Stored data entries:
====================

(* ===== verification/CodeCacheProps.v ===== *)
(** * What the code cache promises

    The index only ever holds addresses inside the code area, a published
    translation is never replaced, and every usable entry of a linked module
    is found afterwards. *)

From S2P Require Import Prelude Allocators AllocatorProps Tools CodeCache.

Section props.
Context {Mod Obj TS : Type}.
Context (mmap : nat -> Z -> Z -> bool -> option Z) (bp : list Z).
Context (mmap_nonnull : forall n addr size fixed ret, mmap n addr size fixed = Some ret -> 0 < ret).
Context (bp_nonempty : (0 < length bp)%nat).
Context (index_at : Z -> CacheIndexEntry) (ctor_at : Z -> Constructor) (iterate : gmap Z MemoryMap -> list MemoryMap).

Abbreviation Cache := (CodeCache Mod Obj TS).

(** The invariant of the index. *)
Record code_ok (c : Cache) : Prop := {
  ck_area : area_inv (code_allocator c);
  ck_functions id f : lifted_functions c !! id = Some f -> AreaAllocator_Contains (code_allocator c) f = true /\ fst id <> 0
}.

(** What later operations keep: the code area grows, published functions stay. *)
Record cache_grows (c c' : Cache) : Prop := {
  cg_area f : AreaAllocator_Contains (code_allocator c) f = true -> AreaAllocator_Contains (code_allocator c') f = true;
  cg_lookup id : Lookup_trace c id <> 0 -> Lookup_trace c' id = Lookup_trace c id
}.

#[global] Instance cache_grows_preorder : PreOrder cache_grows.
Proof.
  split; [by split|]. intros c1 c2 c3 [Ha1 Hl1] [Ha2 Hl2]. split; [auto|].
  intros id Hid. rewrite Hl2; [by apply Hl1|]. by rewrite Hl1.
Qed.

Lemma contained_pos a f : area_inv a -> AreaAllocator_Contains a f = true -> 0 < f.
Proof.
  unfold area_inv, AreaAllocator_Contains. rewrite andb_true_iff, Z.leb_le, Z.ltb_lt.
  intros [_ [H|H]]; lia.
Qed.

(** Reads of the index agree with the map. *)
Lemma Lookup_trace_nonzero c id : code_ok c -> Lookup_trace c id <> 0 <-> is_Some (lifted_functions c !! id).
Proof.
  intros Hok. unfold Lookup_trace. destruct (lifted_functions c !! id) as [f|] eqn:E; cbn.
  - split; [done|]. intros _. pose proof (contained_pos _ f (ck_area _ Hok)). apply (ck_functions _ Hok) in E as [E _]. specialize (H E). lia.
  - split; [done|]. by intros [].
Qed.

====================

WHAT THE TASK REQUIRES: Check every line of the entries for "Record" and report how many lines contain it, without any other words.

TASK OUTPUT: 2